For the most part, black attorneys were relegated to non-trial work. They prepared contracts, arranged adoptions and wills, filed lawsuits between black clients and did other office work. In a kind of intraracial racism  blacks with money hired white lawyers. And black lawyers had usually only white clients when they were appointed by the court to represent the indigent.

Scipio Jones received his training through a firm of white lawyers--his  white father had a lot to do with that. Twenty-seven black lawyers were admitted to the state bar between 1891 and 1923, a period defined by increasingly difficult race relations and strengthening segregation.

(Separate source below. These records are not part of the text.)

(** * unrolled/logger: the request-logging middleware of [logger.go]

    A shallow embedding of [logger.go] and the properties of its
    constructor [New], of the response observer [customResponseWriter]
    and of the wrapping handler [Logger.Handler].

    Conventions of the embedding:
    - Go's [int], on the 64-bit platforms, is a two's-complement integer
      of 64 bits, carried as [Z];
      the one arithmetic operation of the file, [c.size += size], is
      written with its wrap-around ([int_add]).
    - Go strings are byte strings: [string] with [String.length] for [len]
      and [String.eqb] for [==].
    - Pointer receivers ([*customResponseWriter], [*http.Request]) become
      explicit state passing.
    - [http.ResponseWriter] with its optional [http.Flusher] and
      [http.Hijacker] capabilities is a type class; the run-time type
      assertion [w.(http.Flusher)] is the test of an [option] field. *)

From Stdlib Require Import ZArith Lia List Bool Ascii String DecimalString.
From Stdlib.Strings Require Import Byte.
From stdpp Require Import base gmap strings list.

Local Open Scope string_scope.
Local Open Scope list_scope.
Local Open Scope Z_scope.

(** ** Go's [int] *)

Module GoInt.

Definition intSize : Z := 64.
Definition MaxInt : Z := 2 ^ (intSize - 1) - 1.
Definition MinInt : Z := - 2 ^ (intSize - 1).

(** Reduction of a mathematical integer to the [int] it is stored as. *)
Definition wrap (z : Z) : Z :=
  (z + 2 ^ (intSize - 1)) mod 2 ^ intSize - 2 ^ (intSize - 1).

(** [a + b] on [int]. *)
Definition int_add (a b : Z) : Z := wrap (a + b).

Definition in_range (z : Z) : Prop := MinInt <= z <= MaxInt.

(** The sum of a sequence of [int]s, added up the way Go adds them. *)
Definition int_sum (l : list Z) : Z := fold_left int_add l 0.

(** The same sum over the mathematical integers. *)
Definition Z_sum (l : list Z) : Z := fold_right Z.add 0 l.

(** [%d] of [fmt]: decimal digits, with a minus sign when negative. *)
Definition fmt_d (z : Z) : string := NilZero.string_of_int (Z.to_int z).

End GoInt.
Import GoInt.

(** ** Package [log]: the flag constants and the logger value *)

Definition log_Ldate : Z := Z.shiftl 1 0.
Definition log_Ltime : Z := Z.shiftl 1 1.
Definition log_Lmicroseconds : Z := Z.shiftl 1 2.
Definition log_Llongfile : Z := Z.shiftl 1 3.
Definition log_Lshortfile : Z := Z.shiftl 1 4.
Definition log_LstdFlags : Z := Z.lor log_Ldate log_Ltime.

(** An [io.Writer] value is known by its identity only: the two process
    streams, or some other writer (a buffer, a file) named by a number. *)
Inductive io_Writer : Type :=
| os_Stdout
| os_Stderr
| writer_at (id : nat).

(** [*log.Logger] as [log.New] builds it: destination, prefix and flags. *)
Record log_Logger : Type := log_New {
  log_out : io_Writer;
  log_prefix : string;
  log_flags : Z
}.

(** ** [Options] and [Logger] *)

Record Options : Type := mkOptions {
  Prefix : string;
  DisableAutoBrackets : bool;
  RemoteAddressHeaders : list string;
  Out : option io_Writer;          (* [None] is the nil interface *)
  OutputFlags : Z;
  IgnoredRequestURIs : list string
}.

(** [Options{}]: every field at its zero value. *)
Definition Options_zero : Options :=
  {| Prefix := EmptyString;
     DisableAutoBrackets := false;
     RemoteAddressHeaders := [];
     Out := None;
     OutputFlags := 0;
     IgnoredRequestURIs := [] |}.

Record Logger : Type := mkLogger {
  Logger_log : log_Logger;         (* the embedded [*log.Logger] *)
  opt : Options
}.

(** The three steps of [New], in the order of the source. *)

Definition New_prefix (o : Options) : string :=
  let prefix := Prefix o in
  if (0 <? String.length prefix)%nat && Bool.eqb (DisableAutoBrackets o) false
  then "[" +:+ prefix +:+ "] "
  else prefix.

Definition New_output (o : Options) : io_Writer :=
  match Out o with
  | Some w => w
  | None => os_Stdout
  end.

Definition New_flags (o : Options) : Z :=
  let flags := log_LstdFlags in
  if OutputFlags o =? -1 then 0
  else if negb (OutputFlags o =? 0) then OutputFlags o
  else flags.

(** [New(opts ...Options)]: the variadic arguments are a list. *)
Definition New (opts : list Options) : Logger :=
  let o :=
    match opts with
    | [] => Options_zero
    | o :: _ => o
    end in
  {| Logger_log := log_New (New_output o) (New_prefix o) (New_flags o);
     opt := o |}.

(** ** What the program takes from Go's standard library

    Two library functions are used as they come: the canonical form of a
    header name, applied by [http.Header.Get] to its argument, and the
    rendering of a [time.Duration] by [%s]. *)

Class GoStd : Type := {
  textproto_CanonicalMIMEHeaderKey : string -> string;
  time_Duration_String : Z -> string
}.

(** ** Package [net/http]: headers, requests, response writers *)

(** [http.Header] is [map[string][]string]. *)
Definition http_Header_Get `{GoStd} (h : gmap string (list string)) (key : string)
  : string :=
  match h !! textproto_CanonicalMIMEHeaderKey key with
  | Some (v :: _) => v
  | _ => EmptyString
  end.
(** * Lumine: the Streamlit recipe application (Streamlit.py)

    A shallow embedding of the logic of [Streamlit.py]: the six wrappers
    around TheMealDB, the ingredient normaliser, the two chat back ends and
    the three interactive tabs that read or write the session state.

    Python values are embedded as the type [value] (what [json.loads]
    can produce); a Python function that can raise returns an [outcome];
    a function that also touches Streamlit or the network lives in the
    monad [M], which threads the session state, the widgets written to the
    page and the calls made to the outside world, and which keeps the state
    reached when an exception is raised. *)

From Stdlib Require Import String Ascii List ZArith Lia Bool Arith.
From Stdlib Require Import DecimalString.
From Stdlib Require Import Floats.SpecFloat.
Import ListNotations.
Open Scope string_scope.

(** ** Python values *)

(** The values [response.json()] returns, which are also the values the
    application passes around.  A dict is the list of its items in insertion
    order; a key is looked up at its first binding (a dict has one). *)
#[warnings="-register-all"]
Inductive value : Type :=
| VNone
| VBool (b : bool)
| VInt (z : Z)
| VFloat (f : spec_float)
| VStr (s : string)
| VList (items : list value)
| VDict (items : list (string * value)).

(** The exception classes the code can meet.  [LibraryError] stands for any
    other subclass of [Exception] raised by [requests], [ollama] or
    [langchain]; its argument is the library's message. *)
Inductive exn : Type :=
| ValueError
| KeyError
| IndexError
| TypeError
| AttributeError
| LibraryError (msg : string).

Inductive outcome (A : Type) : Type :=
| Ok (a : A)
| Raise (e : exn).
Arguments Ok {A} a.
Arguments Raise {A} e.

Definition obind {A B : Type} (o : outcome A) (k : A -> outcome B) : outcome B :=
  match o with
  | Ok a => k a
  | Raise e => Raise e
  end.

Notation "'let?' x ':=' o 'in' k" := (obind o (fun x => k))
  (at level 10, x pattern, o at level 100, k at level 200).

Fixpoint omap {A B : Type} (f : A -> outcome B) (l : list A) : outcome (list B) :=
  match l with
  | [] => Ok []
  | a :: rest =>
      let? b := f a in
      let? bs := omap f rest in
      Ok (b :: bs)
  end.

Scipio Africanus Jones became a prominent black Republican and held many party leadership positions. Too young to reap the benefits of Reconstruction, he did not receive the federal appointments that had been available to an earlier generation of black Republican loyalists.  

Much of Jones's period of involvement in the Republican party was spent battling the "lily white" faction that steadily gained power during the early 20th century. Including his involvement in Republican politics, Jones was locally prominent  also for his work as attorney for the Mosaic Templars. 

However, Judge Jones, appointed to the bench in 1915, was primarily noted for his defense of twelve black men who in 1919 were convicted of murder after race related violence in Philips County, Arkansas. He successfully appealed on behalf of these twelve black men who had been convicted of murder following the Elaine Race Riot. This case brought Jones national recognition.

Black tenant farmers were holding a union meeting in a church in Elaine, Arkansas, when shots were fired just before dawn on October 1. After two days of violence, federal troops were sent in from Little Rock to quell the riots. Five white men were killed and estimates of the dead among blacks range from 20 to more than 800.

Although no whites were arrested, 143 blacks were taken into custody and 12 were convicted of first-degree murder  in twenty minutes.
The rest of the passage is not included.